Basic Problems - http://www.theodinproject.com/ruby-programming/building-blocks
A caesar cipher is an elementary encryption technique of shifting each character forward or backword by a particular amount.
- Implement a caesar cipher that takes in a string and the shift factor and then outputs the modified string
- Don't forget to wrap from z to a
- Don't forget to keep the same case
A simple program to identify the best single trading opportunity between a set of daily market prices, and report the correct days for the opportunity to the user.
- Implement a method #stock_picker that takes in an array of stock prices, one for each hypothetical day. It should return a pair of days representing the best day to buy and the best day to sell
Provided a dictionary of words to check for, the task was to search a user's input string for instances of each word in the dictionary and report this data to the user.
- Implement a method #substrings that takes a word as the first argument and then an array of valid substrings (your dictionary) as the second argument. It should return a hash listing each substring (case insensitive) that was found in the original string and how many times it was found
- Make sure your method can handle multiple words
Advanced Problems - http://www.theodinproject.com/ruby-programming/advanced-building-blocks
The classic bubble sort. Iterations through the supplied set of numbers continue, comparing each element to each successive elements, and swapping positions if the first is greater than the second. With each pass, the largest values "bubble" to one side, eventually sorting the entire set.
- Build a method #bubble_sort that takes an array and returns a sorted array. It must use the bubble sort methodology
- Create a similar method called #bubble_sort_by which sorts an array but accepts a block. The block should take two arguments which represent the two elements currently being compared. Expect that the block's return will be similar to the spaceship operator you learned about before -- if the result of the block is negative, the element on the left is "smaller" than the element on the right. 0 means they are equal. A positive result means the left element is greater. Use this to sort your array
A task to build many of the built-in sorting methods by hand, to explore enumerable type functionality.
- Add your new methods onto the existing Enumerable module
- Create #my_each, a method that is identical to #each but (obviously) does not use #each. You'll need to remember the yield statement.
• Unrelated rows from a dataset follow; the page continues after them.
Lemma phase_intent_replays_witness :
  match (probe1 "key-2" 9 30 [] probed_ended).1 with Ok a => a.1 = ("key-1", 3) | Err _ => False end /\
  exists d2 kr2, record_at digest1 mutator probed_ended.1 "wf-1" "demo" "core" d2 /\
    forall n, probe1 "key-2" 9 30 [] (probed_ended.1, n) = (Ok (kr2, dict_update [] d2), (probed_ended.1, n)).
Proof.
  split; [vm_compute; reflexivity|].
  destruct (phase_intent_replays float1 digest1 show1 float_of1 native1 resolver1 mutator taken probed probed_ended (PInt 15)
    "wf-1" "demo" "core" task1 "probe" "todo_read_authority" [("limit", PInt 1)] (PInt 3) (PStr "key-1") ("key-1", 3) probed_record
    taken_session eq_refl probed_eq (rtc_once _ _ probed_step)) as (d1 & i1 & d2 & i2 & kr2 & _ & _ & Hd2 & _ & _ & Hask & _).
  exists d2, kr2. split; [exact Hd2|]. intros n. apply Hask.
Defined.

(** ** Completing: the check is verified before the attempt is handed back *)

Definition completed :=
  finish_task float1 digest1 show1 (logged native1) mutator (PInt 20) "wf-1" "complete" PNone PNone PNone "cand-1"
    (taken.1, ((5%nat, []), ["wf-1"])).
Definition calls1 : list native_call := log_of completed.2.

(** The calls are the verification, the handing back and the report, with the revisions they read. *)
Lemma calls1_tools :
  map nc_tool calls1 = ["todo_read_authority"; "todo_verify_attempt"; "todo_read_authority"; "todo_handback_attempt";
                        "todo_read_authority"; "todo_report_outcome"].
Proof. vm_compute. reflexivity. Qed.

Definition before1 : list native_call := take 3 calls1.
Definition handback1 : native_call := default {| nc_tool := ""; nc_arguments := []; nc_answer := Ok PNone |} (calls1 !! 3%nat).

Lemma calls1_split : calls1 = before1 ++ handback1 :: drop 4 calls1.
Proof. vm_compute. reflexivity. Qed.

Lemma handback1_tool : nc_tool handback1 = "todo_handback_attempt".
Proof. vm_compute. reflexivity. Qed.

Lemma task1_attempt : field "attempt_id" task1 = PStr "AT1".
Proof. vm_compute. reflexivity. Qed.

Lemma task1_requirements : field "requirement_ids" task1 = strs ["unit-tests"].
Proof. vm_compute. reflexivity. Qed.

Lemma complete_after_gates_witness : verified (PStr "AT1") "unit-tests" before1.
Proof.
  destruct (complete_after_gates float1 digest1 show1 native1 mutator (PInt 20) "wf-1" PNone PNone PNone "cand-1" taken.1 5%nat []
    ["wf-1"] "demo" "core" task1 ["unit-tests"] completed.1 completed.2 task1_eq task1_phase task1_requirements
    (surjective_pairing completed)) as (new & Hnew & Hall).
  assert (new = calls1) as -> by (symmetry; exact Hnew). rewrite task1_attempt in Hall.
  apply (Hall before1 handback1 (drop 4 calls1) calls1_split); [rewrite handback1_tool; compute_decide|by left].
Defined.

(** ** Contexts *)

Definition wide1 : pydict :=
  [("manifest", PDict [("fragments", PList [PDict item_ref; PDict [("fragment_id", PStr "plan:P1"); ("kind", PStr "plan")]])]);
   ("fragments", PList [PDict [("reference", PDict item_ref); ("payload", PDict [])]])].
Definition wide_size : Z := match text_size float1 (compact_base wide1 []) with Ok n => n | Err _ => 0 end.

Lemma compact_context_states_size_witness :
  exists n, _compact_public_context float1 wide1 [] = Ok (compact_base wide1 [] ++ [("encoded_bytes", PInt n)]) /\
    text_size float1 (compact_base wide1 [] ++ [("encoded_bytes", PInt n)]) = Ok n.
Proof.
  apply (compact_context_states_size float1 wide1 [] wide_size); [reflexivity|]. vm_compute. reflexivity.
Defined.

(** A plan too large for a response: it is left out and named. *)
Definition long_text : string := Nat.iter 10 (fun s => s +:+ s) "0123456789".
Definition plan_ref : pydict := [("fragment_id", PStr "plan:P1"); ("kind", PStr "plan")].
Definition large1 : pydict :=
  [("context", PDict
     [("manifest", PDict [("fragments", PList [PDict item_ref; PDict plan_ref])]);
      ("fragments", PList [PDict [("reference", PDict plan_ref); ("payload", PDict [("text", PStr long_text)])];
                           PDict [("reference", PDict item_ref); ("payload", PDict [])]])])].
Definition packet1 : pydict := match _task_packet float1 float_of1 "wf-1" large1 false with Ok d => d | Err _ => [] end.

Lemma packet1_eq : _task_packet float1 float_of1 "wf-1" large1 false = Ok packet1.
Proof. vm_compute. reflexivity. Qed.

Lemma packet1_omits : listed_omissions packet1 = [PStr "plan:P1"].
Proof. vm_compute. reflexivity. Qed.

Lemma task_packet_complete_witness : exists n, text_size float1 packet1 = Ok n /\ n <= 8192.
Proof. exact (proj1 (task_packet_complete float1 float_of1 "wf-1" large1 false packet1 packet1_eq)). Defined.

(** ** A work item in chunks *)

Definition item_text : string := "{" +:+ quote "requirements" +:+ ":[]}".
Definition bare1 : pydict := [("manifest", PDict [("fragments", PList [PDict item_ref])]); ("fragments", PList [])].
Definition chunked1 (tool project repository : string) (arguments : pydict) (n : nat) : result pyval * nat :=
  (Ok (PDict [("status", PStr "ok"); ("data", PDict (chunk_at digest1 item_ref item_text 7 (asked arguments)))]), S n).
Definition scope1 : pydict := [("project", PStr "demo"); ("repository", PStr "core")].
Make sure it returns the same thing as #each as well
- Create #my_each_with_index in the same way
- Create #my_select in the same way, though you may use #my_each in your definition
- Create #my_all? #my_any? #my_none? #my_count #my_map #my_inject
- Test your #my_inject by creating a method called #multiply_els which multiplies all the elements of the array together by using #my_inject
- Modify your #my_map method to take a proc instead
- Modify your #my_map method to take either a proc or a block, executing the block only if both are supplied (in which case it would execute both the block AND the proc)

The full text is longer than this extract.